The Saga of Sales - Team Blog#2

Team Blog by Mala Dhalani - Head, Marketing Services @ IBS

For someone who dreamed of the “Brand Manager” designation while at B School, I have spent the first four years of my corporate life in Sales. As if being a Sindhi was not enough, numbers assumed a different level of importance in my life because of sales. Targets, Pipeline, Month-Ends, Pressure, Cheque - all became an inextricable part of my vocabulary. With pressure levels at most times being higher than the humidity levels in Chennai, I have seen many a people try their hand and succeed or fail at this art of sales. Now, no longer a “salesperson”, I can stand back, take a look and weigh exactly how much of a value add the last four years have been and I am amazed. Some very important learning’s as I look at them:

Empathy – Sales has certainly taught me to be more human. I no longer shoo away salesmen of vacuum cleaners or brash fully disconnect the call on a credit card salesperson. I know the grit, the hard work, the motivation and the sheer courage that it often takes to either land up on the doorstep of a stranger or to try and convince someone you do not know to buy something (in some case they do not even know what they are selling J ).


Getting over your biggest fear “Rejection” – If you are afraid of rejection, I strongly recommend a sales stint. It happens so often that you have no choice but to get over it! I would rate this as one of the top three learning. Sales has made me tougher, helped me get over my inhibitions, be more confident and most importantly helped me accept “NO” as an answer graciously (sometimes not so graciously too).


Quickest way to fame – The feeling of success in sales like no other.
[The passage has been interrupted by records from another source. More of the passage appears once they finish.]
(** * WiredTiger record store: a shallow embedding

    Embedding of [src/mongo/db/storage/wiredtiger/wiredtiger_record_store.cpp]
    (MongoDB 3.6): the record store core, the capped-collection reclaimer,
    the oplog stones ("retention markers") and the record cursor.

    Conventions.
    - A [RecordId] is its 64-bit [repr()], a [Z].  [AtomicInt64] cells are
      [Z] values; [fetchAndAdd] and friends wrap around at 64 bits.
    - The WiredTiger table behind [_uri] is an association list kept in key
      order; cursors are positions in it.  The standard key encoding
      ([key_format=q], [StandardWiredTigerRecordStore]) is embedded.
    - A member function is a computation in the monad [M]: it reads and
      writes the store and the recovery unit of the operation context, and
      ends by returning, by throwing, or by terminating the process
      ([invariant], [fassert]).
    - What other threads and the engine decide (whether a try-lock is won,
      the code returned by [WT_SESSION::truncate]) is read from an [Env].
    - The calls of one thread are embedded, other threads showing through
      the [Env] only, and every transaction reads the one table: the side
      transaction of the capped reclaimer sees the rows its caller has
      written.
    - Logging, fail points, [dassert]s, the size storer's cache, the oplog
      manager and the timestamps handed to the recovery unit leave the
      store as it is and are left out; prefixed stores are not embedded.
    - Signed arithmetic on locals is written without wrap-around, which the
      source leaves undefined; atomic cells wrap. *)

From Stdlib Require Import ZArith List Bool Lia.
From Stdlib Require Strings.Byte Strings.String.
From Stdlib Require Import Sorting.Sorted Sorting.Permutation.
Import ListNotations.
Import String.StringSyntax.
Delimit Scope string_scope with string.
Local Open Scope Z_scope.

Set Implicit Arguments.

(** ** Machine integers *)

Module Int64.
Definition min_value : Z := - 2 ^ 63.
Definition max_value : Z := 2 ^ 63 - 1.
Definition in_range (z : Z) : Prop := min_value <= z <= max_value.
  (** two's complement wrap-around *)
Definition wrap (z : Z) : Z := (z + 2 ^ 63) mod 2 ^ 64 - 2 ^ 63.
End Int64.

(** [AtomicWord<long long>]: each operation maps the cell's value to the
    value it returns and the cell's new value. *)
Module AtomicInt64.
Definition load (cell : Z) : Z := cell.
Definition fetchAndAdd (cell delta : Z) : Z * Z :=
    (cell, Int64.wrap (cell + delta)).
Definition addAndFetch (cell delta : Z) : Z * Z :=
    (Int64.wrap (cell + delta), Int64.wrap (cell + delta)).
Definition swap (cell v : Z) : Z * Z := (cell, v).
End AtomicInt64.

(** ** Records and the engine's ordered table *)

Definition RecordId := Z.
Definition RecordData := list Byte.byte.

(** [RecordData::size()] *)
Definition size (d : RecordData) : Z := Z.of_nat (length d).

(** [RecordId()], the null id *)
Definition RecordId_null : RecordId := 0.
Definition isNull (r : RecordId) : bool := r =? 0.

Module Rec.
Record t := mk { id : RecordId; data : RecordData }.
End Rec.

Definition WT_NOTFOUND : Z := -31803.
Definition WT_ROLLBACK : Z := -31800.
Definition ENOENT : Z := 2.

Module WT.
  (** rows of the table, in increasing key order *)
Definition Table := list (RecordId * RecordData).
First and most importantly, there is the personal satisfaction of holding that cheque in your hand and knowing that you have earned your salt. Be it any value, the sense of being a contributor to wealth creation in the organization has given me very many instances to smile. Second, it is the easiest way to get recognized by the higher ups. Be it in a team of 1000 or 50 people, being in the top quartile gets you a guaranteed tete-a-tete with “THE BOSS”!


Geographical Understanding – Although I was born and brought up in Chennai, I never understood the geography of the city quite like I understood it when I started my first sales role. From knowing the secret routes to gaining ability to interpret directions (most likely received verbally from junta on road) I learnt the art of travelling through a city. Even in my second stint, where I handled a relatively small territory of five districts, the learning of the places, the modes of travel, exact places where you find roads (and not potholes), understanding of maps and shortcuts have been great takeaways.
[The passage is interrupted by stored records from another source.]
(** The value read after a write, bit by bit. *)
Lemma getValue_setValue_testbit (w : Z) (p : QSSGShaderKeyPropertyBase)
    (ds : list Z) (v i : Z) :
  0 <= w -> 0 <= offset p -> offset p mod 32 + w <= 32 ->
  (Z.to_nat (getIdx p) < length ds)%nat -> 0 <= i ->
  Z.testbit (Unsigned.getValue w p (Unsigned.setValue w p ds v)) i
  = (i <? w) && Z.testbit v i.
Proof.
  intros Hw Hp Hfit Hin Hi. pose proof (BitFieldFacts.bit_bounds p) as Hb.
  rewrite BitFieldFacts.getValue_testbit by lia.
  destruct (Z.ltb_spec i w); [| reflexivity ]. simpl.
  rewrite BitFieldFacts.setValue_word by lia.
  rewrite ShaderKeyFacts.load_store_eq
    by (try apply BitFieldFacts.idx_nonneg; assumption).
  rewrite BitFieldFacts.written_word_testbit by lia.
  destruct (Z.leb_spec (offset p mod 32) (i + offset p mod 32)); [| lia ].
  destruct (Z.ltb_spec (i + offset p mod 32) (offset p mod 32 + w));
    [| lia ].
  simpl. f_equal. lia.
Qed.

(** Setting or clearing the flag [2^j] of a [w]-bit property and then
    reading the flag [2^j']: the written flag reads as written, any other
    flag as before. This is the body shared by the [setBitValue] and
    [getBitValue] members of the image-map, swizzle and vertex-attribute
    properties. *)
Lemma flag_written_then_read (w : Z) (p : QSSGShaderKeyPropertyBase)
    (ks : list Z) (j j' : Z) (b : bool) :
  0 <= offset p -> offset p mod 32 + w <= 32 ->
  (Z.to_nat (getIdx p) < length ks)%nat ->
  0 <= j < w -> 0 <= j' < w ->
  let theValue := Unsigned.getValue w p ks in
  let theValue' :=
    if b then Z.lor theValue (2 ^ j)
    else Z.land theValue (U32.not (2 ^ j)) in
  negb (Z.land (Unsigned.getValue w p (Unsigned.setValue w p ks theValue'))
          (2 ^ j') =? 0)
  = if j' =? j then b
    else negb (Z.land (Unsigned.getValue w p ks) (2 ^ j') =? 0).
Proof.
  intros Hp Hfit Hin Hj Hj' theValue theValue'.
  pose proof (BitFieldFacts.bit_bounds p) as Hb.
  rewrite !land_pow2_eqb, !negb_involutive by lia.
  rewrite getValue_setValue_testbit by lia.
  destruct (Z.ltb_spec j' w); [| lia ]. simpl.
  subst theValue'. destruct b.
  - rewrite Z.lor_spec, Z.pow2_bits_eqb by lia.
    rewrite (Z.eqb_sym j j').
    destruct (j' =? j); [apply orb_true_r | apply orb_false_r].
  - rewrite Z.land_spec, U32Facts.not_spec, Z.pow2_bits_eqb by lia.
    rewrite (Z.eqb_sym j j').
    destruct (Z.ltb_spec j' 32); [| lia ].
    destruct (j' =? j); simpl; [apply andb_false_r | apply andb_true_r].
Qed.

End FlagFacts.

(** X5. A boolean property reads back as written. *)
Theorem Boolean_getValue_of_setValue
    (p : QSSGShaderKeyPropertyBase) (ds : list Z) (b : bool) :
  0 <= offset p ->
  (Z.to_nat (getIdx p) < length ds)%nat ->
  Boolean.getValue p (Boolean.setValue p ds b) = b.
Proof.
  intros Hp Hin. pose proof (BitFieldFacts.bit_bounds p) as Hb.
  unfold Boolean.getValue, Boolean.setValue, Boolean.getMask,
    Boolean.BitWidth.
  rewrite ShaderKeyFacts.getMaskTemplate_shiftl by lia.
  change (Z.ones 1) with 1. rewrite Z.shiftl_1_l.
  destruct b;
    rewrite ShaderKeyFacts.load_store_eq
      by (try apply BitFieldFacts.idx_nonneg; assumption);
    rewrite FlagFacts.land_pow2_eqb, negb_involutive by lia.
  - rewrite Z.lor_spec, Z.pow2_bits_eqb, Z.eqb_refl by lia.
    apply orb_true_r.
  - rewrite Z.land_spec, U32Facts.not_spec, Z.pow2_bits_eqb, Z.eqb_refl
      by lia.
    simpl. now rewrite andb_false_r, andb_false_r.
Qed.

Lemma Boolean_getValue_of_setValue_witness :
  Boolean.getValue (mkProp "hasIbl" 1)
    (Boolean.setValue (mkProp "hasIbl" 1) [0] true) = true.
Proof.
  apply (Boolean_getValue_of_setValue (mkProp "hasIbl" 1) [0] true);
    [ simpl; lia | vm_compute; lia ].
Defined.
Starting from scratch – No matter how your “Month-End” has been you always start the next with a “0”. The scoreboard is cleaned up and you need to run again. This particular learning has helped me immensely not just in business but life in general (had to get philosophical at some point). You could have been a star on the 31st and celebrated with a few beers or you could have been on zero the entire month and drank a few beers anyway (in depression) but on the 1st you are back on the starting line. It lets you move on, from your zone of comfort or discomfort and start afresh again and again and again, till it becomes a habit.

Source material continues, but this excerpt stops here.